The standard substrate complexation mechanism engages natural binding sites. In contrast, supramolecular structures may form complexes with proteins by penetrating in regions which are either naturally unstable or become temporarily accessible due to structural rearrangements related to the protein’s function. This may result in enhancement of irreversible processes (e.g. immune complexation or complement activation) or inhibition of reversible processes (e.g. enzymatic catalysis). Only ribbon-like supramolecular structures may form complexes with proteins. Having anchored itself inside the protein, the supramolecular ligand is protected against environmental factors such as changes in pH. This type of interaction represents a unique, nonstandard phenomenon in the context of proteomics.
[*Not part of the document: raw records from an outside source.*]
Lemma chronological_replace (t data : Message.t) (l1 l2 : list Message.t) :
  chronological (l1 ++ t :: l2) →
  chronological (l1 ++ data :: l2)
  ↔ Forall (λ x, created_le x data) l1 ∧ Forall (λ x, created_le data x) l2.
Proof.
  rewrite !chronological_strong, !StronglySorted_app.
  intros (Hcross & Hs1 & Hs2). apply StronglySorted_inv in Hs2 as [Hs2 Ht].
  split.
  - intros (Hc & _ & Hd). apply StronglySorted_inv in Hd as [_ Hd].
    split; [|done]. apply Forall_forall. intros x Hx.
    apply Hc; [done|apply list_elem_of_here].
  - intros [Hb Ha]. split; [|split; [done|by constructor]].
    intros x1 x2 Hx1 Hx2. apply elem_of_cons in Hx2 as [->|Hx2].
    + by eapply Forall_forall in Hb.
    + apply Hcross; [done|]. by apply list_elem_of_further.
Qed.

(** C4, as the code has it. The client never sorts. The page that
    [initChat] loads is non-decreasing by creation time. From a
    non-decreasing list, a pushed insert keeps the order exactly when it is
    dropped as a duplicate or is not earlier than the last message held;
    the placeholder's append exactly when the placeholder is not earlier
    than the last message held; the replacement of the placeholder exactly
    when the server's record is not earlier than every message before the
    placeholder and not later than every message after it; the removal of
    the placeholder always. *)
Theorem stream_order_is_arrival_order :
  (∀ convId db, chronological (select_messages convId db))
  ∧ (∀ prev newMsg, chronological prev →
       chronological (mergeInsert newMsg prev)
       ↔ (has_id (Message.id newMsg) prev = true
          ∨ ∀ y, last prev = Some y → created_le y newMsg))
  ∧ (∀ prev t, chronological prev →
       chronological (prev ++ [t]) ↔ (∀ y, last prev = Some y → created_le y t))
  ∧ (∀ l1 t l2 data,
       Forall (λ m, Message.id m ≠ Message.id t) l1 →
       Forall (λ m, Message.id m ≠ Message.id t) l2 →
       chronological (l1 ++ t :: l2) →
       chronological (reconcile (Message.id t) data (l1 ++ t :: l2))
       ↔ (Forall (λ x, created_le x data) l1
          ∧ Forall (λ x, created_le data x) l2))
  ∧ (∀ prev tempId, chronological prev → chronological (rollback tempId prev)).
Proof.
  split; [|split; [|split; [|split]]].
  - intros convId db. apply chronological_take, Sorted_merge_sort, _.
  - intros prev newMsg Hprev. unfold mergeInsert.
    destruct (has_id (Message.id newMsg) prev) eqn:E.
    + split; [by left|done].
    + rewrite (chronological_snoc _ _ Hprev). split; [by right|].
      by intros [?|?].
  - intros prev t. apply chronological_snoc.
  - intros l1 t l2 data H1 H2 Hs. rewrite (reconcile_at _ _ _ _ H1 H2).
    by apply chronological_replace with t.
  - intros prev tempId. apply chronological_rollback.
Qed.

Lemma stream_order_is_arrival_order_witness :
  chronological (mergeInsert Samples.m3 [Samples.m1])
  ∧ chronological (rollback (temp_id 3) [Samples.m1; Samples.m3]).
Proof.
  destruct stream_order_is_arrival_order as (_ & Hpush & _ & _ & Hrb).
  assert (Hone : chronological [Samples.m1]) by repeat constructor.
  split.
  - apply (Hpush [Samples.m1] Samples.m3 Hone). right.
    intros y [= <-]. unfold created_le. simpl. lia.
  - apply Hrb. apply (Hpush [Samples.m1] Samples.m3 Hone). right.
    intros y [= <-]. unfold created_le. simpl. lia.
Defined.

(** C4, as stated, fails: the open chat holds a message created at 10,
    the channel then delivers one created at 5, and the list is no longer
    in time order. *)
Lemma push_breaks_time_order :
  chronological (messages Samples.chat)
  ∧ messages (onInsert Samples.m2 Samples.chat) = [Samples.m1; Samples.m2]
  ∧ ¬ chronological (messages (onInsert Samples.m2 Samples.chat)).
Proof.
  split; [repeat constructor|]. split; [reflexivity|].
  intros H. change (Sorted created_le [Samples.m1; Samples.m2]) in H.
  apply Sorted_inv in H as [_ H]. inversion H as [|? ? Hle]; subst.
  unfold created_le in Hle. simpl in Hle. lia.
Qed.

(** *** The conversation of a pair *)




Lemma normalize_cases (g a b : uuid) :
  let NEW := normalize_conversation_users (Conversation.mk g a b) in
  Conversation.id NEW = g
  ∧ either_order a b NEW
  ∧ (Conversation.user1_id NEW <= Conversation.user2_id NEW)%N.
Proof.
  unfold normalize_conversation_users, either_order. simpl.
  destruct (b <? a)%N eqn:E; simpl.
  - apply N.ltb_lt in E. split; [done|]. split; [by right|lia].
  - apply N.ltb_ge in E. split; [done|]. split; [by left|lia].
Qed.

(** Rows in trigger order that match the same lookup carry the same pair. *)
Lemma either_order_pair (a b : uuid) (c d : Conversation.t) :
  ordered_row c → ordered_row d →
  either_order a b c → either_order a b d → pair_of c = pair_of d.
Proof.
  unfold ordered_row, either_order, pair_of.
  intros Hc Hd [[? ?]|[? ?]] [[? ?]|[? ?]]; f_equal; lia.
Qed.

Lemma filter_empty_iff {A} (P : A → Prop) `{!∀ x, Decision (P x)} (l : list A) :
  filter P l = [] ↔ Forall (λ x, ¬ P x) l.
Proof.
  induction l as [|x l IH]; [by split|].
  rewrite filter_cons, Forall_cons. case_decide.
  - split; [done|]. by intros [? _].
  - rewrite IH. split; [by split|by intros [_ ?]].
Qed.

(** Under the schema's constraints the lookup has at most one row to
    return: [limit(1)] makes no choice. *)
Lemma at_most_one_match (a b : uuid) (db : DB) :
  consistent db →
  (length (filter (either_order a b) (conversations db)) ≤ 1)%nat.
Proof.
  intros (Hord & Hpairs & _). revert Hord Hpairs.
  induction (conversations db) as [|c l IH]; intros Hord Hpairs; [simpl; lia|].
  apply Forall_cons in Hord as [Hc Hl].
  rewrite fmap_cons in Hpairs. apply NoDup_cons in Hpairs as [Hnotin Hnd].
  rewrite filter_cons. case_decide as Hm; [|by apply IH].
  assert (filter (either_order a b) l = []) as ->; [|simpl; lia].
  apply (proj2 (filter_empty_iff _ _)), Forall_forall. intros d Hd Hmd.
  apply Hnotin. rewrite (either_order_pair a b c d); try done.
  - apply list_elem_of_fmap. by exists d.
  - by eapply Forall_forall in Hl.
Qed.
Protein Conditioning for Binding Congo Red and Other Supramolecular Ligands

Self-assembled organic compounds which form ribbon-like micellar clusters may attach themselves to proteins, penetrating in areas of low stability. Such complexation involves regions other than the protein’s natural binding site. The supramolecular ligand adheres to beta folds or random coils which become susceptible to complexation as a result of function-related structural changes – e.g. antibodies engaged in immune complexes or acute phase proteins. However, even seemingly unsusceptible helical proteins may bind Congo red if they include chameleon sequences (short peptide fragments capable of adopting different secondary conformations depending on environmental conditions). Examples of such proteins include hemoglobin and albumin. Complexation of supramolecular Congo red is often associated with increased fluorescence, indicating breakdown of ligand micelles in the complex. This phenomenon may be used in diagnostic tests.
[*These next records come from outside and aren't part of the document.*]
(** [LyricClient.devices], enumerated to the end. *)
Definition devices (self : addr) : M Heap (list (addr * addr)) :=
  ly <- attr_lyric self ;;
  ls <- attr_locations ly ;;
  for_yield ls (λ location,
    ds <- attr_thermostats location ;;
    for_yield ds (λ device, yield_ (location, device))).

(** ** Constants

    The names imported from [.const] and [homeassistant.const] are kept
    abstract: every result below holds whatever strings they denote. *)
Class Consts := {
  DOMAIN : string;
  DATA_LYRIC_CLIENT : string;
  CONF_CLIENT_ID : string;
  CONF_CLIENT_SECRET : string;
  CONF_LYRIC_CONFIG_FILE : string;
  SERVICE_HOLD_TIME : string;
  CONF_TOKEN : string;
}.

Definition LYRIC_COMPONENTS : list string := ["climate"; "sensor"].

(** ** The host: config entries, shared data, services *)

(** Values persisted in a config entry: strings, and dicts such as the
    OAuth token. *)
Inductive value : Type :=
  | VStr (s : string)
  | VDict (d : gmap string string).

Record ConfigEntry := mkConfigEntry {
  entry_id : string;
  entry_data : gmap string value;      (* [entry.data] *)
}.

(** [config_entry_oauth2_flow.LocalOAuth2Implementation], with the two
    attributes that [async_setup_entry] sets on it. *)
Record LocalOAuth2Implementation := mkImplementation {
  impl_domain : string;
  client_id : string;
  client_secret : string;
  authorize_url : string;
  token_url : string;
  token : option value;
  token_cache_file : option string;
}.

Definition set_token (t : value) (i : LocalOAuth2Implementation)
    : LocalOAuth2Implementation :=
  mkImplementation (impl_domain i) (client_id i) (client_secret i)
    (authorize_url i) (token_url i) (Some t) (token_cache_file i).
Definition set_token_cache_file (f : string) (i : LocalOAuth2Implementation)
    : LocalOAuth2Implementation :=
  mkImplementation (impl_domain i) (client_id i) (client_secret i)
    (authorize_url i) (token_url i) (token i) (Some f).

(** The keyword arguments of the vendor constructor [Lyric(...)]. *)
Record LyricArgs := mkLyricArgs {
  arg_app_name : string;
  arg_client_id : string;
  arg_client_secret : string;
  arg_token : option value;
  arg_token_cache_file : option string;
}.

(** The part of the [hass] object this module reads or changes, together
    with a record of what it asks the host to do. *)
Record HomeAssistant := mkHass {
  hass_data : gmap string (gmap string addr);        (* [hass.data] *)
  services : gset (string * string);                 (* registered services *)
  implementations : list LocalOAuth2Implementation;  (* registered OAuth implementations *)
  tasks : list (string * string);      (* scheduled forwarded setups: entry, platform *)
  unloads : list (string * string);    (* requested forwarded unloads: entry, platform *)
}.
(** * bongbosse: the Stryktipset probability and combinatorics core

    A shallow embedding of the numeric and combinatorial functions of
    [src/lib/utils/odds.ts], [src/lib/utils/kellycriterion.ts],
    [src/lib/utils/systemGenerator.ts] and the football-intelligence module
    it imports, of the system-size calculator of
    [src/lib/utils/svenskaSpelApi.ts] and of the row generator, followed by
    the properties proved about them.

    Conventions of the embedding.
    - A JavaScript [number] is an exact rational ([Q]); the rounding of IEEE
      doubles, [NaN] and the infinities are not modelled.  Equalities between
      numbers are stated with [==].
    - [Math.random()] is a stream [rand : nat -> Q] read through a counter
      that every call advances; its contract [0 <= rand n < 1] is a
      hypothesis of the theorems that depend on it.
    - [Math.log2] is a parameter of the functions that call it.
    - A thrown [TypeError] is the [Throw] result of the monad [M].
    - [console.log] calls, identifiers and timestamps are left out.
    - [Math.round x] is [Qfloor (x + 1/2)], [Math.floor] is [Qfloor].
    - Several theorems carry hypotheses that keep the numbers they compare
      at least 1e-9 apart, the odds above 1 or the probabilities in
      [[0,1]].  The rationals do not need them: they keep the statement
      true of the doubles of the program, where rounding, underflow or a
      division by zero could otherwise reverse an order or a sign. *)

From Stdlib Require Import QArith Qminmax Qround Qabs ZArith List String DecimalString.
From Stdlib Require Import Bool Arith Permutation FinFun Sorted Lia Lqa.
Import ListNotations.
Congo red fluorescence upon binding to macromolecules – a possible explanation for the enhanced intensity

Abstract The present study attempts to explain the reason for the selective generation of an increase in intensity of Congo red (CR) fluorescence as an effect of the dye interacting with proteins and polysaccharides. This supramolecular dye, which creates ribbon-shaped micelles in aqueous solutions when excited with blue light (470 nm), presents low fluorescence with a maximum within the orange-red light range (approximately 600 nm). In the same conditions, CR-stained preparations of heat-denatured proteins, some native proteins (e.g. cell surface receptors) and cellulose show intense orange-red fluorescence when observed using a fluorescence microscope. The fluormetric measurements showed that the factors that cause the dissociation of the ribbon-shaped CR micelle – ethanol, urea, dimethyl sulfoxide (DMSO) and cholate – all contributed to a significant increase in the fluorescence intensity of the CR solutions. The fluorescence measurements of CR bound to the immunoglobulin light lambda (L λ) chain and soluble carboxymethyl cellulose (CMC) showed a fluorescence intensity which was many times higher. In the case of the denatured (65°C) immunoglobulin L λ chain, the fluorescence intensity significantly exceeded the values observed for the factors which break down the CR micelles. The dissociation of the ribbon-shaped micelles and the complexation of the monomeric CR form with polymers are two of the factors explaining the intense fluorescence of protein and polysaccharide preparations stained with CR.